There’s debugging and there’s debugging. This is a story of the latter. Before we get into this jaunt I’d like to add that I’ve written this piece to mimic how we actually got to the conclusion. If you’re experienced in strange stuff you might see a faster route or use a different tool. There’s more than one way to do most of this and this was what I had at hand when I needed it.
All stories start somewhere
Some background first. I’m currently working in a bioinformatics lab that works on the functional identification of proteins. One of our projects requires that we benchmark against an older tool that performs a similar function. I’m not going to throw the particular tool under the bus, but needless to say, it’s charming in a way that only academic software can be.
- Documentation ranges from “poor” to “nonexistent.”
- It’s held together with an unholy amalgamation of Perl, awk, tsch, and yes, Fortran.
- It includes/distributes binaries to other programs that the internet has forgotten.
- Some of the copyright headers are from when I was in elementary school- others before even that.
So… “charming.” A web-based version is available but is limited to how many proteins you can submit (via cgi-bin!) within a 24 hour window (it’s a low number- say ~100) and we need to process well over 100k. So the naive, innocent question that started this was:
“Well, can we run it locally?”
After all, all the pieces are available for download so it would seem simple enough, right? You can probably already surmise the answer since you’re reading an article called “extreme debugging.”
I’m going to focus on a small pieces of a much larger puzzle called netNGlyc
.
This handy, dandy little program is used to predict N-glycosylation sites in proteins.
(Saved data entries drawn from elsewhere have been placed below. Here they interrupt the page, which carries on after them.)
(* ===== verification/Catalog.v ===== *)
(** * The model catalog (model_catalog.py)

    From the parsed catalogue file to what the rest of the proxy is built of: the
    endpoints and their providers, the names that resolve to them, the intent
    profiles, the arguments of each endpoint's configuration, and the per-class
    tables.  The file is what the YAML reader makes of it, its stanzas keyed by
    texts; where a field is a name it is a text, or absent.  [ConfigNotice]
    records are kept without their prose. *)

From Stdlib Require Import Ascii QArith Lqa Lia ZArith.
From stdpp Require Import base list strings gmap.
From S2P Require Import Prelude PyDict PyText Config Json ThinkSwitch Intent Forced Payload Provider.

Local Open Scope string_scope.

(** ** Entries *)

Record ProviderEntry := mkProviderEntry {
  pe_name : string;
  pe_engine : string;
  pe_host : string;
  pe_port : Z;
  pe_base_url : string;
  pe_api_key_env : string
}.

Record EndpointEntry := mkEntry {
  ee_name : string;
  ee_provider : string;
  ee_kind : string;
  ee_status : string;
  ee_role : string;
  ee_aliases : list string;
  ee_model : string;
  ee_context_per_slot : Z;
  ee_slots : Z;
  ee_timeout_floor_s : Q;
  ee_timeout_ceiling_s : Q;
  ee_stream_hard_cap_s : Q;
  ee_decode_tok_s : Q;
  ee_failover_to : string;
  ee_spill_to : string;
  ee_capabilities : dict string json;
  ee_policy : dict string json
}.

Definition add_new (l : list string) (n : string) : list string := if (String.eqb n "" || mem n l)%bool then l else (l ++ [n])%list.

Definition all_names (e : EndpointEntry) : list string := foldl add_new [] (ee_name e :: ee_role e :: ee_aliases e).

Definition is_routed (e : EndpointEntry) : bool := mem (ee_status e) ["active"; "on_demand"].

Record Catalog := mkCatalog {
  providers : dict string ProviderEntry;
  endpoints : dict string EndpointEntry;
  hosts : dict string json;
  by_name : dict string string;
  intents : dict string Profile
}.

(** [hooks.config_notice] *)
Record ConfigNotice := mkConfigNotice { nt_subject : string; nt_problem : string; nt_keys : list string; nt_in_force : option string }.

(** *** Resolution *)

Definition canonical (c : Catalog) (name : string) : option string := dget (by_name c) (strip name).

Definition entry (c : Catalog) (name : string) : option EndpointEntry :=
  match canonical c name with
  | Some k => if String.eqb k "" then None else dget (endpoints c) k
  | None => None
  end.

Definition provider (c : Catalog) (name : string) : option ProviderEntry := dget (providers c) (strip name).

Definition provider_for_endpoint (c : Catalog) (name : string) : option ProviderEntry :=
  match entry c name with Some e => provider c (ee_provider e) | None => None end.

Definition host_at (c : Catalog) (host : string) : json := default (JStr host) (dget (hosts c) host).

Definition host_ip (c : Catalog) (name : string) : option json :=
  match provider_for_endpoint c name with
  | Some p => if String.eqb (pe_host p) "" then None else Some (host_at c (pe_host p))
  | None => None
  end.

Definition all_entries (c : Catalog) : list EndpointEntry := dvals (endpoints c).

Definition by_kind (c : Catalog) (kinds : list string) : list EndpointEntry :=
  List.filter (fun e => mem (ee_kind e) kinds) (all_entries c).

Definition routed_entries (c : Catalog) : list EndpointEntry := List.filter is_routed (all_entries c).

(** ** Reading a stanza *)

(** [raw.get(k, default)] of a text. *)
Definition text_or (d : dict string json) (k default : string) : string :=
  match dget d k with Some (JStr s) => s | Some _ => "" | None => default end.

(** [raw.get(k) or {}] and [{**x}], of a mapping. *)
Definition mapping (e : PyErr) (j : json) : res (dict string json) :=
  if truthy j then match j with JDict d => Ret d | _ => Raise e end else Ret [].

Definition int_of_field (d : dict string json) (k : string) : res Z :=
  match int_or_zero (jget d k) with
  | Some n => Ret n
  | None => Raise (match jget d k with JStr _ => ValueError | _ => TypeError end)
  end.

Definition float_field (d : dict string json) (k : string) : res Q :=
  if truthy (jget d k) then py_float (jget d k) else Ret 0%Q.

(** [_tuple] *)
Definition stripped (l : list json) : list string :=
  List.filter (fun s => negb (String.eqb s "")) (map (fun v => strip (py_str v)) l).

Definition _tuple (d : dict string json) (k : string) : res (list string) :=
  let v := jget d k in
  if negb (truthy v) then Ret []
  else match v with
       | JStr _ => Ret (stripped [v])
       | JList l => Ret (stripped l)
       | JDict m => Ret (stripped (map JStr (dkeys m)))
       | _ => Raise TypeError
       end.

Definition rstrip_slash (s : string) : string := srev (lstrip_char "/" (srev s)).

Definition _coerce_provider (name : string) (raw : dict string json) : res ProviderEntry :=
  port ← int_of_field raw "port";
  Ret (mkProviderEntry name (text_or raw "engine" "") (text_or raw "host" "") port
    (rstrip_slash (let v := jget raw "base_url" in if truthy v then py_str v else "")) (text_or raw "api_key_env" "")).

Definition status_of (raw : dict string json) : string :=
  or_else (text_or raw "status" "") (if truthy (jget raw "retired") then "retired" else "active").

Definition _coerce_endpoint (name : string) (raw : dict string json) : res EndpointEntry :=
  aliases ← _tuple raw "aliases";
  context ← int_of_field raw "context_per_slot";
  slots ← int_of_field raw "slots";
  floor ← float_field raw "timeout_floor_s";
  ceiling ← float_field raw "timeout_ceiling_s";
  cap ← float_field raw "stream_hard_cap_s";
  rate ← float_field raw "decode_tok_s";
  caps ← mapping TypeError (jget raw "capabilities");
  pol ← mapping TypeError (jget raw "policy");
  Ret (mkEntry name (text_or raw "provider" "") (text_or raw "kind" "chat") (status_of raw) (or_else (text_or raw "role" "") name)
    aliases (text_or raw "model" "") context slots floor ceiling cap rate (text_or raw "failover_to" "") (text_or raw "spill_to" "") caps pol).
It’s distributed as a tarball.
Easy enough!
We can unpack it, and then perform setup by editing its main file netNglyc
(written in tsch
) by specifying the path to the unpacked dir.
Easy peazy.
And then we run the quick test and…
All the segfaults
What process is actually segfaulting?
The entry point into this program is a tsch
script that calls numerous additional awk
and tsch
files.
We have a few options we can try.
If kernel logging is enabled, then dmesg
logs might include the offender like the following.
[30590535.213144] how98_Linux[1560171]: segfault at 8000000 ip 00000000080744f7 sp 00000000ffb8a114 error 4 in how98_Linux[8048000+5a000]
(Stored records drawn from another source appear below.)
(* ===== verification/WatchedProps.v ===== *)
(** * What a watched call brings back

    The call is stopped exactly where its text first holds a run of blanks of
    the threshold ([watched_stops_at_blank_run]); with the usage counted once it
    is judged as a plain call would have been ([watched_as_called]). *)

From Stdlib Require Import Ascii QArith Lia ZArith.
From stdpp Require Import base list strings.
From S2P Require Import Prelude PyDict PyText Config Json ThinkSwitch ThinkBleed ThinkStats Cost Queue JsonRead ToolStream Degen DegenProps Effort EffortProps Forced ForcedProps Correct Payload Provider ProviderProps Backend BackendProps Watched.

Local Open Scope string_scope.

(** ** What one event carries *)

Definition delta_of (e : StreamEvent) : dict string json :=
  match e with
  | EvChunk _ (Some (JDict p)) =>
      if truthy (jget p "choices") then
        match ThinkBleed.first_choice (jget p "choices") with
        | Ret (JDict choice) => match jget choice "delta" with JDict d => d | _ => [] end
        | _ => []
        end
      else []
  | _ => []
  end.

Definition piece_of (e : StreamEvent) : string := text_or_empty (jget (delta_of e) "content").

Definition thought_of (e : StreamEvent) : string :=
  let d := delta_of e in
  if nonempty_str d "reasoning" then text_or_empty (jget d "reasoning") else text_or_empty (jget d "reasoning_content").

Definition usage_of (e : StreamEvent) : list (dict string json) :=
  match e with EvChunk _ (Some (JDict p)) => match jget p "usage" with JDict u => [u] | _ => [] end | _ => [] end.

Lemma nonempty_text d k : nonempty_str d k = negb (String.eqb (text_or_empty (jget d k)) "").
Proof. unfold nonempty_str, jget. by destruct (dget d k) as [[]|]. Qed.

Lemma code_points_app a b : code_points (a ++ b) = (code_points a ++ code_points b)%list.
Proof. unfold code_points. induction a as [|c a IH]; simpl; [done|]. by rewrite IH. Qed.

Lemma feed_verdict d x : bd_verdict d = None -> bd_verdict (blank_feed d x).2 = (blank_feed d x).1.
Proof. intros V. unfold blank_feed. repeat case_match; simplify_eq; done. Qed.

(** *** One step of the loop *)

Definition feed_piece (w : Watched) (e : StreamEvent) : option BlankVerdict * BlankDet :=
  blank_feed (wt_detector w) (Some (code_points (piece_of e))).

Lemma take_reasoning_fields d w :
  wt_content (take_reasoning d w) = wt_content w /\ wt_detector (take_reasoning d w) = wt_detector w
  /\ wt_reasoning (take_reasoning d w) = wt_reasoning w ++
       (if nonempty_str d "reasoning" then text_or_empty (jget d "reasoning") else text_or_empty (jget d "reasoning_content")).
Proof.
  unfold take_reasoning. rewrite !nonempty_text.
  destruct (String.eqb_spec (text_or_empty (jget d "reasoning")) "") as [_|N1]; cbn [negb]; [|done].
  destruct (String.eqb_spec (text_or_empty (jget d "reasoning_content")) "") as [->|N2]; cbn [negb]; [|done].
  by rewrite sapp_nil_r.
Qed.

Lemma watch_delta_inl d w w' :
  watch_delta d w = inl w' ->
  wt_content w' = wt_content w ++ text_or_empty (jget d "content")
  /\ wt_detector w' = (blank_feed (wt_detector w) (Some (code_points (text_or_empty (jget d "content"))))).2
  /\ (blank_feed (wt_detector w) (Some (code_points (text_or_empty (jget d "content"))))).1 = None
  /\ wt_reasoning w' = wt_reasoning w ++
       (if nonempty_str d "reasoning" then text_or_empty (jget d "reasoning") else text_or_empty (jget d "reasoning_content")).
Proof.
  unfold watch_delta. rewrite (nonempty_text d "content").
  destruct (String.eqb_spec (text_or_empty (jget d "content")) "") as [->|N]; cbn [negb].
  - intros [= <-]. destruct (take_reasoning_fields d w) as (-> & -> & ->). rewrite sapp_nil_r. unfold blank_feed. by case_match.
  - destruct (blank_feed _ _) as [[v|] det]; [discriminate|]. intros [= <-].
    by destruct (take_reasoning_fields d (add_content (text_or_empty (jget d "content")) det w)) as (-> & -> & ->).
Qed.

(** The counts of the tokens, and a usage block read into them. *)
Definition counts (w : Watched) : Z * Z * option Z * option (dict string json) :=
  (wt_input_tokens w, wt_output_tokens w, wt_cached_tokens w, wt_last_usage w).

Definition count_usage (c : Z * Z * option Z * option (dict string json)) (u : dict string json) :=
  let '(tin, tout, cached, _) := c in
  (coerce_token_count (jget u "prompt_tokens") tin, coerce_token_count (jget u "completion_tokens") tout,
   match extract_cached_tokens (JDict u) with Some n => Some n | None => cached end, Some u).

(** The chunk's envelope read, and its choice: the text is as it was. *)
Definition same_text (w w' : Watched) : Prop :=
  wt_content w' = wt_content w /\ wt_reasoning w' = wt_reasoning w /\ wt_detector w' = wt_detector w
  /\ wt_reasoning_key w' = wt_reasoning_key w.

Lemma envelope_text p w : same_text w (note_envelope p w).
Proof. unfold note_envelope, same_text. by destruct (jget p "usage"). Qed.

Lemma envelope_counts d p w : counts (note_envelope p w) = foldl count_usage (counts w) (usage_of (EvChunk d (Some (JDict p)))).
Proof. unfold note_envelope, usage_of. by destruct (jget p "usage"). Qed.

(** A chunk, with the delta it carries: read into [w0], whose text is the text so far. *)
Lemma watch_chunk_delta d p w :
  exists w0, same_text w w0 /\ counts w0 = foldl count_usage (counts w) (usage_of (EvChunk d (Some (JDict p))))
  /\ (watch_chunk p w = watch_delta (delta_of (EvChunk d (Some (JDict p)))) w0
      \/ (exists e, watch_chunk p w = inr (LoopFault e))
      \/ (watch_chunk p w = inl w0 /\ delta_of (EvChunk d (Some (JDict p))) = [])).
Proof.
  unfold watch_chunk, delta_of. cbv zeta.
  pose proof (envelope_text p w) as T. pose proof (envelope_counts d p w) as C.
  destruct (truthy (jget p "choices")); [|by exists (note_envelope p w); auto].
  destruct (ThinkBleed.first_choice (jget p "choices")) as [x|e].
  2: { exists (note_envelope p w). split; [done|]. split; [done|]. right; left. eauto. }
  destruct x as [| | | | | |choice]; try by exists (note_envelope p w); auto.
  exists (note_choice choice (note_envelope p w)). split; [exact T|]. split; [exact C|].
  destruct (jget choice "delta"); auto.
Qed.

Lemma watch_delta_counts d w w' : watch_delta d w = inl w' -> counts w' = counts w.
Proof.
  assert (K : forall w, counts (take_reasoning d w) = counts w) by (intros x; unfold take_reasoning; by repeat case_match).
  unfold watch_delta. case_match; [|by intros [= <-]]. destruct (blank_feed _ _) as [[v|] det]; [discriminate|].
  intros [= <-]. by rewrite K.
Qed.

(** An event the loop goes on from. *)
Lemma watch_event_inl w e w' :
  watch_event w e = inl w' ->
  wt_content w' = wt_content w ++ piece_of e /\ wt_reasoning w' = wt_reasoning w ++ thought_of e
  /\ feed_piece w e = (None, wt_detector w') /\ counts w' = foldl count_usage (counts w) (usage_of e).
Proof.
  assert (I : forall w e, delta_of e = [] -> wt_content w = wt_content w ++ piece_of e
             /\ wt_reasoning w = wt_reasoning w ++ thought_of e /\ feed_piece w e = (None, wt_detector w)).
  { intros x y E. unfold piece_of, thought_of, feed_piece, piece_of. rewrite E. cbn. rewrite !sapp_nil_r.
    split; [done|]. split; [done|]. unfold blank_feed. by case_match. }
  assert (S : forall x, delta_of x = [] -> usage_of x = [] -> inl w = inl w' :> Watched + WatchStop ->
    wt_content w' = wt_content w ++ piece_of x /\ wt_reasoning w' = wt_reasoning w ++ thought_of x
    /\ feed_piece w x = (None, wt_detector w') /\ counts w' = foldl count_usage (counts w) (usage_of x)).
  { intros x D U [= <-]. destruct (I w x D) as (A & B & C). by rewrite U. }
  destruct e as [data [[| | | | | |p]|]| |]; try (by apply S). 2: by intros [=].
  simpl. destruct (watch_chunk_delta data p w) as (w0 & (T1 & T2 & T3 & T4) & C & [->|[[e ->]|[-> D]]]); [|discriminate|].
  - intros H. destruct (watch_delta_inl _ _ _ H) as (-> & D & V & ->). rewrite (watch_delta_counts _ _ _ H).
    rewrite T1, T2. split; [done|]. split; [done|]. split; [|exact C]. unfold feed_piece. rewrite D, <- T3. rewrite T3 in *.
    unfold piece_of. destruct (blank_feed _ _); simpl in *; by subst.
  - intros [= <-]. destruct (I w0 _ D) as (A & B & E). split; [by rewrite <- T1|]. split; [by rewrite <- T2|].
    split; [|exact C]. unfold feed_piece in *. by rewrite <- T3.
Qed.

(** An event at which the loop stops. *)
Lemma watch_event_stop w e r :
  watch_event w e = inr r ->
  match r with
  | SawDone w' => w' = w
  | BlankRun a =>
      exists w', feed_piece w e = (Some (ab_verdict a), wt_detector w') /\ wt_content w' = wt_content w ++ piece_of e
      /\ ab_body_so_far a = _assemble_body w' /\ ab_output_tokens a = counted_or_estimated w'
      /\ wt_reasoning_key w' = wt_reasoning_key w
      /\ counts w' = foldl count_usage (counts w) (usage_of e)
  | LoopFault _ => True
  end.
Proof.
  destruct e as [data [[| | | | | |p]|]| |]; try by intros [=]. 2: by intros [= <-].
  simpl. destruct (watch_chunk_delta data p w) as (w0 & (T1 & T2 & T3 & T4) & C & [->|[[e ->]|[-> D]]]); [|by intros [= <-]|done].
  set (d := delta_of _). unfold watch_delta. rewrite (nonempty_text d "content").
  destruct (String.eqb_spec (text_or_empty (jget d "content")) "") as [|N]; [done|]. cbn [negb].
  destruct (blank_feed _ _) as [[v|] det] eqn:B; [|done]. intros [= <-].
  exists (add_content (text_or_empty (jget d "content")) det w0). split; [by rewrite T3 in B|]. cbn. by rewrite T1, T4.
Qed.

(** ** The text so far and its detector *)

Lemma scan_finds_run t s : (0 < t)%Z -> (blank_scan t 0 s).2 = true <-> has_blank_run t s.
Proof. intros T. change 0%Z with (tlen []). rewrite (blank_scan_spec t []); [done|constructor|unfold tlen; simpl; lia]. Qed.

(** The detector has read exactly the content, and found nothing in it. *)
Definition quiet (t : Z) (w : Watched) : Prop :=
  blank_inv t (code_points (wt_content w)) (wt_detector w) /\ bd_verdict (wt_detector w) = None.

Lemma quiet_no_run t w : (0 < t)%Z -> quiet t w -> ~ has_blank_run t (code_points (wt_content w)).
Proof. intros T [[_ I] V] H. rewrite V in I. apply scan_finds_run in H; [|done]. by rewrite I in H. Qed.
A second option, assuming dmesg
doesn’t include this or doesn’t help, is to use strace
.
If you don’t have much experience with strace
and you work on Linux frequently, it’s very much worth your while to learn this tool.
We’re going to use it with -f
for “follow process forking” so we can see everything that ends up being called.
We’re also invoking it with -o
so we can write the output to a file and go through it.
strace -f -o /tmp/debugging ./netNglyc test/LEUK_RAT.fsa
And then look through the output:
grep SIGSEGV /tmp/debugging
Looking for SIGSEGV
will show us everywhere a segfault signal was handled.
We’ll hopefully see lines like the following, where the left-most integer is the PID of the process.
1560785 +++ killed by SIGSEGV (core dumped) +++
Now we can grep for both the PID and the execve
syscall1 to see what program was launched.
grep 1560785 /tmp/debugging | grep exec
Lo and behold:
1560785 execve("/mnt/home/cchandler/ceph/Programs/netNglyc-1.0-broken/how/how98_Linux", ["/mnt/home/cchandler/ceph/Program"...], [/* 89 vars */]) = 0
Exploring the target
We have our culprit.
It’s whatever how98_Linux
is.
First question: what exactly is it?
$ file how98_Linux
how98_Linux: ELF 32-bit LSB executable, Intel 80386, version 1 (SYSV), statically linked, for GNU/Linux 2.0.0, stripped
Oh. So the thing crashing is an old statically linked binary that’s been fully stripped2.
A quick run of nm
will confirm the awful truth and yield the same result.
$nm how98_Linux
nm: how98_Linux: no symbols
So let’s quickly recap what we learned:
- We have a 32-bit ELF binary
- Statically linked with glibc
- Against Linux ABI 2.0.0 (for the record: that’s from 1996)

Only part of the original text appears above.